##### INPUT MATERIAL #####

(* ===== verification/AutomationState.v ===== *)
(** * The tables of automation, and what its code calls

    Workflows with numbered versions, schedules, executions with their steps, and
    notifications ([db/models.py]); the session they live in; the rows a service writes,
    and the interfaces of what automation calls: [croniter] and the time zone database
    ([Cron]), and the creation of threads and turns by [application/workspaces.py]
    ([AnalysisRuns]). *)

From S2P Require Import Prelude PyText PyVal Enums Models Kernel CanonicalJson.
From S2P Require Import Events Identity TurnRequest WorkflowSpec.

Record Automation : Type := MkAutomation {
  base : Kernel;
  workflows : gmap uuid WorkflowDefinition;
  workflow_versions : gmap uuid WorkflowVersion;
  schedules : gmap uuid WorkflowSchedule;
  executions : gmap uuid AutomationExecution;
  step_executions : gmap uuid AutomationStepExecution;
  notifications : gmap uuid NotificationDelivery;
  artifacts : gmap uuid Artifact
}.

#[export] Program Instance automation_session : Session Automation := {
  kernel := base;
  set_kernel k s := s <| base := k |>;
  rollback old new := old <| base := kernel_rollback (base old) (base new) |>
}.
Solve Obligations with (by intros; repeat match goal with s : Automation |- _ => destruct s end).

(** ** Rows *)

Definition put_workflow (id : uuid) (row : WorkflowDefinition) : Py Automation unit :=
  modify (λ s, s <| workflows := <[id := row]> (workflows s) |>).
Definition put_version (id : uuid) (row : WorkflowVersion) : Py Automation unit :=
  modify (λ s, s <| workflow_versions := <[id := row]> (workflow_versions s) |>).
Definition put_schedule (id : uuid) (row : WorkflowSchedule) : Py Automation unit :=
  modify (λ s, s <| schedules := <[id := row]> (schedules s) |>).
Definition put_execution (id : uuid) (row : AutomationExecution) : Py Automation unit :=
  modify (λ s, s <| executions := <[id := row]> (executions s) |>).
Definition put_step (id : uuid) (row : AutomationStepExecution) : Py Automation unit :=
  modify (λ s, s <| step_executions := <[id := row]> (step_executions s) |>).
Definition put_notification (id : uuid) (row : NotificationDelivery) : Py Automation unit :=
  modify (λ s, s <| notifications := <[id := row]> (notifications s) |>).

(** Assigning columns of a loaded row. *)
Definition update_workflow (id : uuid) (f : WorkflowDefinition → WorkflowDefinition) : Py Automation unit :=
  modify (λ s, s <| workflows := alter f id (workflows s) |>).
Definition update_schedule (id : uuid) (f : WorkflowSchedule → WorkflowSchedule) : Py Automation unit :=
  modify (λ s, s <| schedules := alter f id (schedules s) |>).
Definition update_execution (id : uuid) (f : AutomationExecution → AutomationExecution) : Py Automation unit :=
  modify (λ s, s <| executions := alter f id (executions s) |>).
Definition update_step (id : uuid) (f : AutomationStepExecution → AutomationStepExecution) : Py Automation unit :=
  modify (λ s, s <| step_executions := alter f id (step_executions s) |>).
(** The same assignment to every row of the steps. *)
Definition update_steps (f : AutomationStepExecution → AutomationStepExecution) : Py Automation unit :=
  modify (λ s, s <| step_executions := f <$> step_executions s |>).
Definition update_run (id : uuid) (f : Run → Run) : Py Kernel unit :=
  modify (λ k, k <| runs := alter f id (runs k) |>).

(** The value of an object that was loaded before. *)
Definition loaded {A} (o : option A) : Py Automation A :=
  match o with Some a => mret a | None => raise (PyError "StaleDataError") end.

(** [session.add(row); flush()]: the primary key must be free, and the constraints hold. *)
Definition integrity (ok : bool) : Py Automation unit := raise_if (negb ok) (PyError "IntegrityError").

Definition workflow_constraints (w : WorkflowDefinition) (s : Automation) : bool :=
  negb (bool_decide (is_Some (workflows s !! WorkflowDefinition.id w))) &&
  bool_decide (select (λ w', bool_decide (WorkflowDefinition.organization_id w' = WorkflowDefinition.organization_id w) &&
    bool_decide (WorkflowDefinition.workspace_id w' = WorkflowDefinition.workspace_id w) &&
    bool_decide (WorkflowDefinition.name w' = WorkflowDefinition.name w)) (workflows s) = []) &&
  (0 <? WorkflowDefinition.max_concurrency w)%Z && (0 <? WorkflowDefinition.timeout_seconds w)%Z.

Definition version_constraints (v : WorkflowVersion) (s : Automation) : bool :=
  negb (bool_decide (is_Some (workflow_versions s !! WorkflowVersion.id v))) &&
  bool_decide (select (λ v', bool_decide (WorkflowVersion.workflow_id v' = WorkflowVersion.workflow_id v) &&
    (WorkflowVersion.version v' =? WorkflowVersion.version v)%Z) (workflow_versions s) = []).

Definition schedule_constraints (c : WorkflowSchedule) (s : Automation) : bool :=
  negb (bool_decide (is_Some (schedules s !! WorkflowSchedule.id c))) &&
  bool_decide (select (λ c', bool_decide (WorkflowSchedule.workflow_id c' = WorkflowSchedule.workflow_id c) &&
    bool_decide (WorkflowSchedule.name c' = WorkflowSchedule.name c)) (schedules s) = []) &&
  (0 <=? WorkflowSchedule.misfire_grace_seconds c)%Z.

(** [(schedule_id, scheduled_for)] is unique where neither is null. *)
Definition same_slot (e e' : AutomationExecution) : bool :=
  match AutomationExecution.schedule_id e, AutomationExecution.scheduled_for e with
  | Some c, Some t => bool_decide (AutomationExecution.schedule_id e' = Some c) &&
                      bool_decide (AutomationExecution.scheduled_for e' = Some t)
  | _, _ => false
  end.

Definition execution_constraints (e : AutomationExecution) (s : Automation) : bool :=
  negb (bool_decide (is_Some (executions s !! AutomationExecution.id e))) &&
  bool_decide (select (λ e', bool_decide (AutomationExecution.organization_id e' = AutomationExecution.organization_id e) &&
    bool_decide (AutomationExecution.idempotency_key e' = AutomationExecution.idempotency_key e)) (executions s) = []) &&
  bool_decide (select (same_slot e) (executions s) = []) &&
  (0 <? AutomationExecution.max_duration_seconds e)%Z.

Definition step_constraints (st : AutomationStepExecution) (s : Automation) : bool :=
  negb (bool_decide (is_Some (step_executions s !! AutomationStepExecution.id st))) &&
  bool_decide (select (λ st',
    bool_decide (AutomationStepExecution.execution_id st' = AutomationStepExecution.execution_id st) &&
    (bool_decide (AutomationStepExecution.step_key st' = AutomationStepExecution.step_key st) ||
     (AutomationStepExecution.ordinal st' =? AutomationStepExecution.ordinal st)%Z)) (step_executions s) = []).

Definition notification_constraints (n : NotificationDelivery) (s : Automation) : bool :=
  negb (bool_decide (is_Some (notifications s !! NotificationDelivery.id n))) &&
  bool_decide (select (λ n', bool_decide (NotificationDelivery.organization_id n' = NotificationDelivery.organization_id n) &&
    bool_decide (NotificationDelivery.idempotency_key n' = NotificationDelivery.idempotency_key n)) (notifications s) = []).

(** ** The interfaces *)

(** [croniter.is_valid], [ZoneInfo(name)] and [croniter(...).get_next], which raises when
    there is no next date. *)
Class Cron := {
  is_valid : string → bool;
  zone_known : string → bool;
  get_next : string → string → Z → option Z
}.

(** [WorkspaceService.create_thread] and [create_turn], for a service: the ids of the thread
    and of the Run.  They may raise anything and write any shared table. *)
Class AnalysisRuns := {
  create_thread : Principal → uuid → string → Py Kernel uuid;
  create_turn : Principal → uuid → CreateTurnRequest → Py Kernel uuid
}.

(** ** Statuses *)

Definition _ACTIVE_EXECUTION_STATUSES : list AutomationStatus :=
  [AutomationStatus.PENDING; AutomationStatus.RUNNING; AutomationStatus.WAITING_REVIEW].
Definition _TERMINAL_EXECUTION_STATUSES : list AutomationStatus :=
  [AutomationStatus.COMPLETED; AutomationStatus.FAILED; AutomationStatus.CANCELLED; AutomationStatus.SKIPPED].
Definition _TERMINAL_RUN_STATUSES : list RunStatus :=
  [RunStatus.COMPLETED; RunStatus.FAILED; RunStatus.CANCELLED].
Definition _STEP_TERMINAL : list AutomationStepStatus :=
  [AutomationStepStatus.COMPLETED; AutomationStepStatus.FAILED; AutomationStepStatus.CANCELLED;
   AutomationStepStatus.SKIPPED].

Definition active (e : AutomationExecution) : bool :=
  bool_decide (AutomationExecution.status e ∈ _ACTIVE_EXECUTION_STATUSES).
Definition terminal (e : AutomationExecution) : bool :=
  bool_decide (AutomationExecution.status e ∈ _TERMINAL_EXECUTION_STATUSES).
Definition step_terminal (st : AutomationStepExecution) : bool :=
  bool_decide (AutomationStepExecution.status st ∈ _STEP_TERMINAL).
Definition step_is (status : AutomationStepStatus) (st : AutomationStepExecution) : bool :=
  bool_decide (AutomationStepExecution.status st = status).

(** The steps of an execution within its organization. *)
Definition step_of (e : AutomationExecution) (st : AutomationStepExecution) : bool :=
  bool_decide (AutomationStepExecution.organization_id st = AutomationExecution.organization_id e) &&
  bool_decide (AutomationStepExecution.execution_id st = AutomationExecution.id e).
(* ===== verification/AutomationInvariant.v ===== *)
(** * What holds of the tables of automation

    The invariant [Inv] of workflows, executions and steps, and what it takes to keep it:
    [local i], the relation of every operation that works on one execution [i]. *)

From S2P Require Import Prelude PyText PyVal Enums Models Kernel Identity.
From S2P Require Import WorkflowSpec AutomationState AutomationService.

Abbreviation Workflows := (gmap uuid WorkflowDefinition).
Abbreviation Executions := (gmap uuid AutomationExecution).
Abbreviation Steps := (gmap uuid AutomationStepExecution).

(** ** Counting rows *)

(** Row by row, a table of the same keys where a condition holds less often. *)
Lemma select_fewer {V} (R : V → V → Prop) (P : V → bool) (m m' : gmap uuid V) :
  (∀ v v', R v v' → P v' = true → P v = true) →
  (∀ j, option_Forall2 R (m !! j) (m' !! j)) → (length (select P m') ≤ length (select P m))%nat.
Proof.
  intros HR. revert m'. induction m as [|i v m Hi IH] using map_ind; intros m' Hm.
  - assert (m' = ∅) as ->; [|done]. apply map_eq. intros j. specialize (Hm j). rewrite lookup_empty in *.
    by inversion Hm.
  - pose proof (Hm i) as Hv. rewrite lookup_insert_eq in Hv. inversion Hv as [? v' Hvv Heq1 Heq2|]; subst.
    rewrite <-(insert_delete_id m' i v') by done.
    rewrite !select_insert by (by rewrite ?lookup_delete_eq). rewrite !length_app.
    assert (length (select P (delete i m')) ≤ length (select P m))%nat.
    { apply IH. intros j. destruct (decide_rel (=) i j) as [<-|Hj].
      - rewrite lookup_delete_eq, Hi. constructor.
      - specialize (Hm j). rewrite lookup_insert_ne in Hm by done. rewrite lookup_delete_ne by done. exact Hm. }
    specialize (HR _ _ Hvv). destruct (P v'), (P v); cbn; try lia.
Qed.

Lemma occupies_spec o w e :
  occupies o w e = true ↔
  AutomationExecution.organization_id e = o ∧ AutomationExecution.workflow_id e = w ∧ active e = true.
Proof. unfold occupies. rewrite !andb_true_iff, !bool_decide_eq_true. tauto. Qed.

#####

- [EXERCISE GOAL]
When copying the data above, please keep exactly the lines from its first line through the line with "(** Assigning columns of a loaded row. *)", both ends included, and drop the rest.

- [WRITTEN SOLUTION]
(* ===== verification/AutomationState.v ===== *)
(** * The tables of automation, and what its code calls

    Workflows with numbered versions, schedules, executions with their steps, and
    notifications ([db/models.py]); the session they live in; the rows a service writes,
    and the interfaces of what automation calls: [croniter] and the time zone database
    ([Cron]), and the creation of threads and turns by [application/workspaces.py]
    ([AnalysisRuns]). *)

From S2P Require Import Prelude PyText PyVal Enums Models Kernel CanonicalJson.
From S2P Require Import Events Identity TurnRequest WorkflowSpec.

Record Automation : Type := MkAutomation {
  base : Kernel;
  workflows : gmap uuid WorkflowDefinition;
  workflow_versions : gmap uuid WorkflowVersion;
  schedules : gmap uuid WorkflowSchedule;
  executions : gmap uuid AutomationExecution;
  step_executions : gmap uuid AutomationStepExecution;
  notifications : gmap uuid NotificationDelivery;
  artifacts : gmap uuid Artifact
}.

#[export] Program Instance automation_session : Session Automation := {
  kernel := base;
  set_kernel k s := s <| base := k |>;
  rollback old new := old <| base := kernel_rollback (base old) (base new) |>
}.
Solve Obligations with (by intros; repeat match goal with s : Automation |- _ => destruct s end).

(** ** Rows *)

Definition put_workflow (id : uuid) (row : WorkflowDefinition) : Py Automation unit :=
  modify (λ s, s <| workflows := <[id := row]> (workflows s) |>).
Definition put_version (id : uuid) (row : WorkflowVersion) : Py Automation unit :=
  modify (λ s, s <| workflow_versions := <[id := row]> (workflow_versions s) |>).
Definition put_schedule (id : uuid) (row : WorkflowSchedule) : Py Automation unit :=
  modify (λ s, s <| schedules := <[id := row]> (schedules s) |>).
Definition put_execution (id : uuid) (row : AutomationExecution) : Py Automation unit :=
  modify (λ s, s <| executions := <[id := row]> (executions s) |>).
Definition put_step (id : uuid) (row : AutomationStepExecution) : Py Automation unit :=
  modify (λ s, s <| step_executions := <[id := row]> (step_executions s) |>).
Definition put_notification (id : uuid) (row : NotificationDelivery) : Py Automation unit :=
  modify (λ s, s <| notifications := <[id := row]> (notifications s) |>).

(** Assigning columns of a loaded row. *)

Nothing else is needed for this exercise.